── Records supplied ──
(* ===== verification/DaemonRegistry.v ===== *)
(** * The registry and the sweeper of the artifact daemon (cmd/artifact-daemon)

    The registry maps the keys of artifacts to paths on the node
    ([registry.go]); the entries the ATC registered as aliases are kept in a file
    ([alias_store.go]) and read back when the daemon starts ([main.go]).  A change
    of the aliases holds [persistMu] from the change in memory to the end of the
    save, while plain registrations go on; here the change, the snapshot and the
    save are separate steps, between which the others and a crash may come.  The
    sweeper ([sweeper.go]) removes step directories and forgets what the registry
    and the mirror ([mirror.go]) know of them. *)
From stdpp Require Import base gmap sets list strings.
From Stdlib Require Import ZArith Ascii Lia.
From S2P Require Import Prelude DaemonPaths.

(** ** The registry in memory *)

Record Registry := { entries : gmap string string; aliases : gmap string string }.

Definition NewRegistry : Registry := {| entries := ∅; aliases := ∅ |}.

Definition Register (key localPath : string) (r : Registry) : Registry :=
  {| entries := <[ key := localPath ]> (entries r); aliases := aliases r |}.

Definition RegisterIfAbsent (key localPath : string) (r : Registry) : bool * Registry :=
  match entries r !! key with
  | Some _ => (false, r)
  | None => (true, Register key localPath r)
  end.

Definition Lookup (key : string) (r : Registry) : option string := entries r !! key.
Definition Len (r : Registry) : nat := size (entries r).
Definition Keys (r : Registry) : list string := (map_to_list (entries r)).*1.

(** The changes of the alias functions: the registry they leave, and whether they
    go on to [persistAliasesLocked]. *)
Definition alias_insert (key localPath : string) (r : Registry) : Registry :=
  {| entries := <[ key := localPath ]> (entries r); aliases := <[ key := localPath ]> (aliases r) |}.
Definition forget (key : string) (r : Registry) : Registry :=
  {| entries := delete key (entries r); aliases := delete key (aliases r) |}.

Definition RegisterAlias (key localPath : string) (r : Registry) : Registry * bool := (alias_insert key localPath r, true).

Definition Remove (key : string) (r : Registry) : Registry * bool :=
  (forget key r, bool_decide (is_Some (aliases r !! key))).

Definition RemoveIf (key expectedPath : string) (r : Registry) : Registry * bool :=
  if bool_decide (entries r !! key = Some expectedPath) then Remove key r else (r, false).

(** [strings.HasPrefix(path, dirPath)] of every entry; an alias goes with its entry. *)
Definition matches (dirPath : string) (p : string * string) : bool := HasPrefix p.2 dirPath.
Definition RemoveByPath (dirPath : string) (r : Registry) : Registry * bool :=
  let gone := filter (fun p => matches dirPath p = true) (entries r) in
  ({| entries := filter (fun p => matches dirPath p = false) (entries r);
      aliases := filter (fun p => gone !! p.1 = None) (aliases r) |},
   existsb (fun key => bool_decide (is_Some (aliases r !! key))) (map_to_list gone).*1).

(** ** The start of the daemon *)

(** What a start finds on the node: the directories under the steps with the
    entries below them ([None]: it cannot be read), each a name and whether it is
    a directory; whether a path exists; whether the file of the aliases can be
    read. *)
Record Host := {
  steps_dir : option (list (string * bool * option (list (string * bool))));
  exists_path : string -> bool;
  aliases_readable : bool }.

Section Start.
Context (storagePath : string).

Definition scan_output (handle : string) (r : Registry) (output : string * bool) : Registry :=
  if output.2 then Register (handle +:+ "/" +:+ output.1) (Join [Join [stepsRoot storagePath; handle]; output.1]) r else r.

Definition scan_handle (r : Registry) (entry : string * bool * option (list (string * bool))) : Registry :=
  let '(handle, isDir, outputs) := entry in
  if isDir then match outputs with Some outputs => foldl (scan_output handle) r outputs | None => r end else r.

Definition ScanHostPath (h : Host) (r : Registry) : Registry :=
  match steps_dir h with Some dirs => foldl scan_handle r dirs | None => r end.

(** [AliasStore.Load]: the aliases of the file whose paths exist.  [None] is an
    error. *)
Definition Load (h : Host) (file : option (gmap string string)) : option (gmap string string) :=
  match file with
  | None => Some ∅
  | Some raw => if aliases_readable h then Some (filter (fun p => exists_path h p.2 = true) raw) else None
  end.

Definition LoadAliases (h : Host) (file : option (gmap string string)) (r : Registry) : Registry :=
  match Load h file with
  | Some loaded => {| entries := loaded ∪ entries r; aliases := loaded ∪ aliases r |}
  | None => r
  end.

Definition boot (h : Host) (file : option (gmap string string)) : Registry :=
  LoadAliases h file (ScanHostPath h NewRegistry).

(** ** The daemon as it runs *)

(** Who has [persistMu]: nobody, a call that changed the aliases, a call that took
    its snapshot. *)
Inductive persisting := Free | Changed | Snapped (snapshot : gmap string string).

Record node := { nd_registry : Registry; nd_file : option (gmap string string); nd_persist : persisting }.

(** [Save]: the temporary file replaces the file by a rename, or an error leaves
    the file as it was. *)
Definition Save (works : bool) (snapshot : gmap string string) (file : option (gmap string string)) : option (gmap string string) :=
  if works then Some snapshot else file.

Inductive call :=
| Registers (key path : string)
| RegistersIfAbsent (key path : string)
| Aliases (key path : string)
| Removes (key : string)
| RemovesIf (key path : string)
| RemovesByPath (dir : string)
| TakesSnapshot
| Saves (works : bool)
| Restarts (h : Host).

Definition with_registry (r : Registry) (nd : node) : node :=
  {| nd_registry := r; nd_file := nd_file nd; nd_persist := nd_persist nd |}.

Definition changes (rp : Registry * bool) (nd : node) : option node :=
  match nd_persist nd with
  | Free => Some {| nd_registry := rp.1; nd_file := nd_file nd; nd_persist := if rp.2 then Changed else Free |}
  | _ => None
  end.

Definition step (c : call) (nd : node) : option node :=
  let r := nd_registry nd in
  match c with
  | Registers key path => Some (with_registry (Register key path r) nd)
  | RegistersIfAbsent key path => Some (with_registry (RegisterIfAbsent key path r).2 nd)
  | Aliases key path => changes (RegisterAlias key path r) nd
  | Removes key => changes (Remove key r) nd
  | RemovesIf key path => changes (RemoveIf key path r) nd
  | RemovesByPath dir => changes (RemoveByPath dir r) nd
  | TakesSnapshot =>
      match nd_persist nd with
      | Changed => Some {| nd_registry := r; nd_file := nd_file nd; nd_persist := Snapped (aliases r) |}
      | _ => None
      end
  | Saves works =>
      match nd_persist nd with
      | Snapped snapshot => Some {| nd_registry := r; nd_file := Save works snapshot (nd_file nd); nd_persist := Free |}
      | _ => None
      end
  | Restarts h => Some {| nd_registry := boot h (nd_file nd); nd_file := nd_file nd; nd_persist := Free |}
  end.

Fixpoint runs (cs : list call) (nd : node) : option node :=
  match cs with
  | [] => Some nd
  | c :: cs => nd' ← step c nd; runs cs nd'
  end.
End Start.

(** ** The sweeper *)

(** What the mirror knows of the copies of a key: the outcome on each peer. *)
Abbreviation mirror_status := (gmap string (gmap string string)) (only parsing).

Definition ForgetHandle (handle : string) (status : mirror_status) : mirror_status :=
  filter (fun p => HasPrefix p.1 (handle +:+ "/") = false) status.

(** The step directories with the times of their last change, the legacy files,
    the registry and the status map. *)
Record store := {
  s_steps : gmap string Z;
  s_legacy : gmap string Z;
  s_registry : Registry;
  s_status : mirror_status }.

Section Sweep.
Context (storagePath : string).
(** Whether a removal from the disk works. *)
Context (removes : string -> bool).

Definition handleDir (handle : string) : string := Join [stepsRoot storagePath; handle].

(** Under the exclusive lock of the handle. *)
Definition removeStepDir (handle : string) (cutoff : Z) (s : store) : bool * store :=
  match s_steps s !! handle with
  | None => (false, s)
  | Some mtime =>
      if negb (mtime <? cutoff)%Z then (false, s)
      else if negb (removes (handleDir handle)) then (false, s)
      else (true, {| s_steps := delete handle (s_steps s); s_legacy := s_legacy s;
                     s_registry := (RemoveByPath (handleDir handle) (s_registry s)).1;
                     s_status := ForgetHandle handle (s_status s) |})
  end.

(** What the listing said of an entry is its name, whether it is a directory and
    its time of change unless it cannot be read; [meanwhile] is what the rest of the
    daemon and the tasks did before the lock was acquired. *)
Definition sweep_entry (cutoff : Z) (meanwhile : store -> store) (s : store) (entry : string * bool * option Z) : store :=
  match entry with
  | (handle, true, Some mtime) => if (mtime <? cutoff)%Z then (removeStepDir handle cutoff (meanwhile s)).2 else s
  | _ => s
  end.

Definition sweep_legacy (cutoff : Z) (s : store) (entry : string * bool * option Z) : store :=
  match entry with
  | (name, false, Some mtime) =>
      if (mtime <? cutoff)%Z && removes (Join [storagePath; "artifacts"; name])
      then {| s_steps := s_steps s; s_legacy := delete name (s_legacy s); s_registry := s_registry s; s_status := s_status s |}
      else s
  | _ => s
  end.

Definition sweep (now ttl : Z) (meanwhile : store -> store) (steps legacy : option (list (string * bool * option Z))) (s : store) : store :=
  let cutoff := (now - ttl)%Z in
  let s := match steps with Some l => foldl (sweep_entry cutoff meanwhile) s l | None => s end in
  match legacy with Some l => foldl (sweep_legacy cutoff) s l | None => s end.
End Sweep.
───
* Exercise details:
All lines above between those holding "runs cs nd'" and "false, Some mtime) =>", inclusive, must be set down unchanged, and no other line may be included.

* Answer space:
  | c :: cs => nd' ← step c nd; runs cs nd'
  end.
End Start.

(** ** The sweeper *)

(** What the mirror knows of the copies of a key: the outcome on each peer. *)
Abbreviation mirror_status := (gmap string (gmap string string)) (only parsing).

Definition ForgetHandle (handle : string) (status : mirror_status) : mirror_status :=
  filter (fun p => HasPrefix p.1 (handle +:+ "/") = false) status.

(** The step directories with the times of their last change, the legacy files,
    the registry and the status map. *)
Record store := {
  s_steps : gmap string Z;
  s_legacy : gmap string Z;
  s_registry : Registry;
  s_status : mirror_status }.

Section Sweep.
Context (storagePath : string).
(** Whether a removal from the disk works. *)
Context (removes : string -> bool).

Definition handleDir (handle : string) : string := Join [stepsRoot storagePath; handle].

(** Under the exclusive lock of the handle. *)
Definition removeStepDir (handle : string) (cutoff : Z) (s : store) : bool * store :=
  match s_steps s !! handle with
  | None => (false, s)
  | Some mtime =>
      if negb (mtime <? cutoff)%Z then (false, s)
      else if negb (removes (handleDir handle)) then (false, s)
      else (true, {| s_steps := delete handle (s_steps s); s_legacy := s_legacy s;
                     s_registry := (RemoveByPath (handleDir handle) (s_registry s)).1;
                     s_status := ForgetHandle handle (s_status s) |})
  end.

(** What the listing said of an entry is its name, whether it is a directory and
    its time of change unless it cannot be read; [meanwhile] is what the rest of the
    daemon and the tasks did before the lock was acquired. *)
Definition sweep_entry (cutoff : Z) (meanwhile : store -> store) (s : store) (entry : string * bool * option Z) : store :=
  match entry with
  | (handle, true, Some mtime) => if (mtime <? cutoff)%Z then (removeStepDir handle cutoff (meanwhile s)).2 else s
  | _ => s
  end.

Definition sweep_legacy (cutoff : Z) (s : store) (entry : string * bool * option Z) : store :=
  match entry with
  | (name, false, Some mtime) =>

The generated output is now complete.